I don’t want to spend much more time on politics or the art of argument, but I write about what’s on my mind, and that’s on my mind, and all the STFUppery in the world is not going to change that, I hope.
And that’s about all I have to say for now. Peace out.
Questions that more than one reader posed to me.
Which, obviously, would have been tilting at windmills.
One reader recently attacked me, “You sure say ‘I think’ a lot; I guess you don’t know anything!” Another accused me of writing as though I knew everything.
Though, TBH, I also considered my credentials some evidence of this, which is to say that, though there are people who have gone to better schools than I and gotten more degrees, I’m certainly in the upper 98th percentile of educated persons in America, having graduated from Vassar College (BA), New York University (MA) and the University of Chicago (PhD) and that ought to count for something—at least among my fellow elites.
This is the problem with “expertise,” which I hope someday to write about.
Is it because you’re worried about my “influence?” You want to publicly expose my inanity?

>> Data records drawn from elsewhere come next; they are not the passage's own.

(** * tNav historic-schedule generator: a shallow embedding

    The development follows the three source files of [hist_sch_gen]:

    - [kwriter.py]    : the keyword emitter (module [Kwriter]);
    - [main_sch.py]   : the normalizer and the timeline walker (module [MainSch]);
    - [welltracks.py] : the trajectory compiler (module [Welltracks]).

    Python values that reach the emitter are kept dynamically typed ([pyval]),
    because the emitter only ever asks whether a value [is None] and what its
    [str] is.  Numeric table cells are [fnum]: the value of a float64 as a
    rational, or one of the two infinities, or NaN.  Division rounds its
    exact quotient to the nearest float64, as the hardware does. *)

From Stdlib Require Import ZArith QArith Qreduction Qabs Bool List Sorted Lia.
From Stdlib Require Import Strings.String Strings.Ascii Numbers.DecimalString.
Import ListNotations.

Set Implicit Arguments.

Open Scope string_scope.
Open Scope Z_scope.

(* ================================================================== *)
(** ** Text helpers *)

Module Text.

(** The line feed written by ['\n']. *)
Definition nl_char : ascii := Ascii.ascii_of_nat 10.
Definition nl : string := String nl_char EmptyString.

Definition is_nl (c : ascii) : bool := Ascii.eqb c nl_char.

(** [''.join(parts)]. *)
Definition cat (parts : list string) : string :=
  fold_right String.append EmptyString parts.

(** The lines of a text, each terminated by a line feed, as a reader of the
    written file sees them (a final line without terminator counts too). *)
Fixpoint lines (s : string) : list string :=
  match s with
  | EmptyString => []
  | String c s' =>
      if is_nl c then EmptyString :: lines s'
      else match lines s' with
           | [] => [String c EmptyString]
           | l :: ls => String c l :: ls
           end
  end.

Fixpoint no_nl (s : string) : bool :=
  match s with
  | EmptyString => true
  | String c s' => negb (is_nl c) && no_nl s'
  end.

(** [needle in hay] for Python strings. *)
Fixpoint contains (needle hay : string) : bool :=
  String.prefix needle hay
  || match hay with
     | EmptyString => false
     | String _ hay' => contains needle hay'
     end.

(** [str(n)] for a Python [int]. *)
Definition str_int (n : Z) : string := NilZero.string_of_int (Z.to_int n).

(** The format spec [:02] on a non-negative [int]: zero padded to width 2. *)
Definition fmt02 (n : Z) : string :=
  let s := str_int n in
  if (String.length s <? 2)%nat then "0" ++ s else s.


(** [s.split(sep)] for a one-character separator. *)
Fixpoint split_on (sep : ascii) (s : string) : list string :=
  match s with
  | EmptyString => [EmptyString]
  | String c s' =>
      if Ascii.eqb c sep then EmptyString :: split_on sep s'
      else match split_on sep s' with
           | [] => [String c EmptyString]
           | w :: ws => String c w :: ws
           end
  end.

Definition space : ascii := Ascii.ascii_of_nat 32.

(** [sep not in s] *)
Fixpoint without (sep : ascii) (s : string) : bool :=
  match s with
  | EmptyString => true
  | String c s' => negb (Ascii.eqb c sep) && without sep s'
  end.

(** A text whose last line, if it has any, is terminated. *)
Fixpoint complete (s : string) : bool :=
  match s with
  | EmptyString => true
  | String c s' =>
      match s' with
      | EmptyString => is_nl c
      | String _ _ => complete s'
      end
  end.

End Text.

(* ================================================================== *)
(** ** Numbers of the data tables *)

Module PyNum.

(** A cell of a float64 column. *)
Inductive fnum : Type :=
| Fin (q : Q)
| PInf
| NInf
| NaN.

Definition of_Z (z : Z) : fnum := Fin (inject_Z z).

Definition Qsgn (q : Q) : Z := Z.sgn (Qnum q).

(** *** Rounding to float64

    A finite float64 is a multiple of 2^-1074 with a significand of at most
    53 bits, below 2^1024.  [units a b] is the float64 nearest to the
    positive rational a/b, counted in multiples of 2^-1074 when [a] already
    carries that factor; ties go to the even significand. *)

(** a/b (b > 0) rounded to the nearest integer, ties to even. *)
Definition rne (a b : Z) : Z :=
  let f := a / b in
  match 2 * (a mod b) ?= b with
  | Lt => f
  | Gt => f + 1
  | Eq => if Z.even f then f else f + 1
  end.

Definition units (a b : Z) : Z :=
  let shift := Z.max 0 (Z.log2 (a / b) - 52) in
  rne a (b * 2 ^ shift) * 2 ^ shift.

Definition round_units (q : Q) : Z :=
  units (Qnum q * 2 ^ 1074) (Zpos (Qden q)).

(** The value of a number of units, in lowest terms so that equal values
    are equal terms. *)
Definition of_units (v : Z) : Q := Qred (v # 2 ^ 1074).

(** The float64 nearest to a rational; from 2^1024 on it is infinite.  The
    sign of a zero is not kept. *)
Definition round64 (q : Q) : fnum :=
  match Qnum q with
  | 0 => Fin 0
  | Zpos _ =>
      let v := round_units q in
      if 2 ^ 2098 <=? v then PInf else Fin (of_units v)
  | Zneg _ =>
      let v := round_units (- q) in
      if 2 ^ 2098 <=? v then NInf else Fin (of_units (- v))
  end.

Really? Me with my 550 subscribers? Aren’t there richer target environments for you to bomb?
Tom, Thanks for posting this. Since the election, I've been holding myself and my feelings apart from the fury going on around me. I refuse to see Trump's election as a disaster, refuse to believe that we are "doomed," and I will stop saying that Trumpers are "stupid." I've been working on that one for a while now, opting to soften my language, but your post has helped me to see that saying Trumpers are "ignorant," is likely just as offensive and/or untrue. Dale and I have been talking and talking and talking, sussing out the wherefores and whatnots of this political/cultural mess. I will have him read this post because you do help to clarify the sanity/wellmeaningness of those with whom we so vehemently disagree on so much, and tepidly agree on so little. And you remind me that there used to be a way to be with other people without it becoming a battleground. I'm not sure how we did that, but we did. I will endeavor to remember. And...I think....perhaps these times call for the kind of openness and imagination we need when we approach and embrace Sci-Fi.